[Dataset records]
▬▬▬▬▬▬

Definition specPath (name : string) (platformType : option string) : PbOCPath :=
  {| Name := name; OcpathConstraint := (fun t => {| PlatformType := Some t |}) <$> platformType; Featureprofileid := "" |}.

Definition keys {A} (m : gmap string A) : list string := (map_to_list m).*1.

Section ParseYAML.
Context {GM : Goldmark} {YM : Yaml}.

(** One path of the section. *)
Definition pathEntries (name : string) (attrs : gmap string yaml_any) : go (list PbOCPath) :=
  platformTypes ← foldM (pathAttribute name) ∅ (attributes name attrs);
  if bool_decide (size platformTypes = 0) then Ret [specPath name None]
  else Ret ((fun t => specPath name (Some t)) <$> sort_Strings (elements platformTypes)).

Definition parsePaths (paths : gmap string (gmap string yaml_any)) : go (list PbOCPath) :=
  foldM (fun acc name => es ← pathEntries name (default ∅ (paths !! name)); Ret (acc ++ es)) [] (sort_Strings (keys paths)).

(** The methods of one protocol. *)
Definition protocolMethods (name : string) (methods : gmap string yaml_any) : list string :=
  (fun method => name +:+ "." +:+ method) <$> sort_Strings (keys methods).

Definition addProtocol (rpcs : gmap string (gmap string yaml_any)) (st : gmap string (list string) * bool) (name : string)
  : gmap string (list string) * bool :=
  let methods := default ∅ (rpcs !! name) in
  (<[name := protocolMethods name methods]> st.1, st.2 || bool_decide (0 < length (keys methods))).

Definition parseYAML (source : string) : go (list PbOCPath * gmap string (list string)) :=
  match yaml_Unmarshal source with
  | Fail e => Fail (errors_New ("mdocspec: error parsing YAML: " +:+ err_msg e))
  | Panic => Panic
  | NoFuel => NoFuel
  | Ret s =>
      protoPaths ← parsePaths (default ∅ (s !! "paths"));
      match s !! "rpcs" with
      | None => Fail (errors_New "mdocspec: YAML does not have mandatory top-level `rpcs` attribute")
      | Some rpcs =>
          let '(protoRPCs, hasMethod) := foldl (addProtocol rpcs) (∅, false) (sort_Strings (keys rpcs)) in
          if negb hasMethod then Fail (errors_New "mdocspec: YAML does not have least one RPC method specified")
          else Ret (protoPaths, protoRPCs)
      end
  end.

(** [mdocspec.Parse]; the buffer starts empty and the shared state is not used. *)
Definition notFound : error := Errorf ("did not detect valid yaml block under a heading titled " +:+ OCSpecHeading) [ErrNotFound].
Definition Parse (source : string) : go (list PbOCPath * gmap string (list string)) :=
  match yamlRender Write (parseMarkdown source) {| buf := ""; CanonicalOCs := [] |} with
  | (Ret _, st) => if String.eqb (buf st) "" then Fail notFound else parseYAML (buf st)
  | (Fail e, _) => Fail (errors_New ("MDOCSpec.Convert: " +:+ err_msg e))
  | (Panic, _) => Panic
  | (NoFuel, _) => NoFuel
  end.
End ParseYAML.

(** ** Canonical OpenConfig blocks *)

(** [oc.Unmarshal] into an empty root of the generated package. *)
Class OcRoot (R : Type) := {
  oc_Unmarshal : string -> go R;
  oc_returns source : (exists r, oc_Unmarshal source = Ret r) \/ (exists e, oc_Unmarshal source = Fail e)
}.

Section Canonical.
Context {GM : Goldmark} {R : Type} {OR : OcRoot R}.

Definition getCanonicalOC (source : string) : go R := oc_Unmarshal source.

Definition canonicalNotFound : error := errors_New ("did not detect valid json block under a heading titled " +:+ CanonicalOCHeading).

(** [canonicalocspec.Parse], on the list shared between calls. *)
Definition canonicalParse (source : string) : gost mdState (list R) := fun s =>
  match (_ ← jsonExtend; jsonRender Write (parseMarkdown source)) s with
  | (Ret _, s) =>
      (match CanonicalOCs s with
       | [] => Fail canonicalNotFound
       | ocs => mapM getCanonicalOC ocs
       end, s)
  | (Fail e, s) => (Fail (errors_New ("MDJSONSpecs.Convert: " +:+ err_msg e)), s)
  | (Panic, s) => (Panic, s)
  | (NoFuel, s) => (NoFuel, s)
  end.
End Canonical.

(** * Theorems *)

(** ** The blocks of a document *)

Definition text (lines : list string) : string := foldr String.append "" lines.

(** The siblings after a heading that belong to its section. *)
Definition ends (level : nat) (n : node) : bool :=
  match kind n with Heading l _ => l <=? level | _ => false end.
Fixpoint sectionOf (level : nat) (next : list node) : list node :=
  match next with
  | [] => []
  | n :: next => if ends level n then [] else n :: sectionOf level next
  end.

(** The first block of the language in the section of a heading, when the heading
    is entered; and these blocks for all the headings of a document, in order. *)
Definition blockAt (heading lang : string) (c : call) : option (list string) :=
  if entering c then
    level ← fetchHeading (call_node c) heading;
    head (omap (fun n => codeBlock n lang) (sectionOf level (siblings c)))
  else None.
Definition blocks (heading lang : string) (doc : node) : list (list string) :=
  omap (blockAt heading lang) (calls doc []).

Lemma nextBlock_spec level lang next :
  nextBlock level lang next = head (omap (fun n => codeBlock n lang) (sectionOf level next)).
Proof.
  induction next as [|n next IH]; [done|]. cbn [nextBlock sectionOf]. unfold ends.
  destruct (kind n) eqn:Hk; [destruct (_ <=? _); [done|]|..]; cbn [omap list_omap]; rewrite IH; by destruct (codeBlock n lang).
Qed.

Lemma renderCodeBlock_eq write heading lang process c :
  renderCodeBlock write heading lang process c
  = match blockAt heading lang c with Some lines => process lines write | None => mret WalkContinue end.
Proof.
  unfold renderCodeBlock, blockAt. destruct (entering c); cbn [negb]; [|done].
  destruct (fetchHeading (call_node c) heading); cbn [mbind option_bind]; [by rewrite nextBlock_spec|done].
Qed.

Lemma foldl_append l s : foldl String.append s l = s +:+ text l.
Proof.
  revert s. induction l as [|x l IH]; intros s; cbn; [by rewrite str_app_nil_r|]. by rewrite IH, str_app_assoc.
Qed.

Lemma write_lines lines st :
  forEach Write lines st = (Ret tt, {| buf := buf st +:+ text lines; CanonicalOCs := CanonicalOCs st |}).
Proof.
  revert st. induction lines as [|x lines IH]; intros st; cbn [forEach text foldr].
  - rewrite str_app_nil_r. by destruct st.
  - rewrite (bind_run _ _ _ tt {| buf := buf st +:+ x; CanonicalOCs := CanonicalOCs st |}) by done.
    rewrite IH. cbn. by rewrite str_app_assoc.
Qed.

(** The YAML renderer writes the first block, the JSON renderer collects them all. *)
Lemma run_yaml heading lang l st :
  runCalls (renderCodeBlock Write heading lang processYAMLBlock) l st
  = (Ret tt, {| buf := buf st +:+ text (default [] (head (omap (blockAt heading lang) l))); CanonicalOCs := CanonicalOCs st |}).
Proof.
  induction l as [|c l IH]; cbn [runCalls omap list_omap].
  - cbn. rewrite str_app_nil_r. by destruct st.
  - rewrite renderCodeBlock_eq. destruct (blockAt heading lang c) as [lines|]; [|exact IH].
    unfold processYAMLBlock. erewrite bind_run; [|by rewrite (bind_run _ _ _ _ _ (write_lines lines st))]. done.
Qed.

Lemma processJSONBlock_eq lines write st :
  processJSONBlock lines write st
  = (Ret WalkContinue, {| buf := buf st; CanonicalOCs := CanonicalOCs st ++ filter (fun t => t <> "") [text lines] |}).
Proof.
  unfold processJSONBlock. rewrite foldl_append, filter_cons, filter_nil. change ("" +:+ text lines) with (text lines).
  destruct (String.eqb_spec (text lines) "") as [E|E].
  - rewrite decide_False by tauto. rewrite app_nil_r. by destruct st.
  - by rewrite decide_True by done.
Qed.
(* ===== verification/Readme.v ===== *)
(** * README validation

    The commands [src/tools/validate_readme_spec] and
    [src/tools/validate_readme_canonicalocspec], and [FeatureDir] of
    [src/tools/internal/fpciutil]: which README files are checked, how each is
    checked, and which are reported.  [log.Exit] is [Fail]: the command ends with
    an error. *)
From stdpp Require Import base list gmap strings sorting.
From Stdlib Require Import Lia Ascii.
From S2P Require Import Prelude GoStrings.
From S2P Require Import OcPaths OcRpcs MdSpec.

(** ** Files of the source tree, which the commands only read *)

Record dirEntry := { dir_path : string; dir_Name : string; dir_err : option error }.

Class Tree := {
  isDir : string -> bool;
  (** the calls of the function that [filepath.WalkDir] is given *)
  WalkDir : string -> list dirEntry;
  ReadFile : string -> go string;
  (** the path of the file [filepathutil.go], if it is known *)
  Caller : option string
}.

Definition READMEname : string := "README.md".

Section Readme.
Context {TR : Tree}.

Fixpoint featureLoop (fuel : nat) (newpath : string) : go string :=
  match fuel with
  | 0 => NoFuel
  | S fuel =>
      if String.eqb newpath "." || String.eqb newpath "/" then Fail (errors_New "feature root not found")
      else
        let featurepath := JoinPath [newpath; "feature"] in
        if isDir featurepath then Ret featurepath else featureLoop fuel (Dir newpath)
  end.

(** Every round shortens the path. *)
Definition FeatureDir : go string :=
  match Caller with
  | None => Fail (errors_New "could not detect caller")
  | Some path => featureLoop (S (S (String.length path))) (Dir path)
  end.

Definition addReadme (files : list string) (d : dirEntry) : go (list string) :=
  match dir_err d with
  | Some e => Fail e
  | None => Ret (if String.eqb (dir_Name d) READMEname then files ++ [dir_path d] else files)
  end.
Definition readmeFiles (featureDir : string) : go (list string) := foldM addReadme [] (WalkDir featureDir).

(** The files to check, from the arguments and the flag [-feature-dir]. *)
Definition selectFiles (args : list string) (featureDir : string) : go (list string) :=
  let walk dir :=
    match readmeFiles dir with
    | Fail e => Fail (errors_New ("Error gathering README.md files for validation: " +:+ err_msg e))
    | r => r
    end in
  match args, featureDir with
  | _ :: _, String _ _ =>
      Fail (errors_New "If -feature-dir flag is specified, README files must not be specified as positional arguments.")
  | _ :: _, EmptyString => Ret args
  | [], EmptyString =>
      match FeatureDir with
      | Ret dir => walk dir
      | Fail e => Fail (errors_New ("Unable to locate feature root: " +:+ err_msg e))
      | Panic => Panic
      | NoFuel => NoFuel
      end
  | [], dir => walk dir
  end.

▬▬▬▬▬▬

ASSIGNED TASK:
Search the entries for the string "Convert" and copy each line where it occurs.

OUTPUT OF THE EXERCISE:
  | (Fail e, _) => Fail (errors_New ("MDOCSpec.Convert: " +:+ err_msg e))
  | (Fail e, s) => (Fail (errors_New ("MDJSONSpecs.Convert: " +:+ err_msg e)), s)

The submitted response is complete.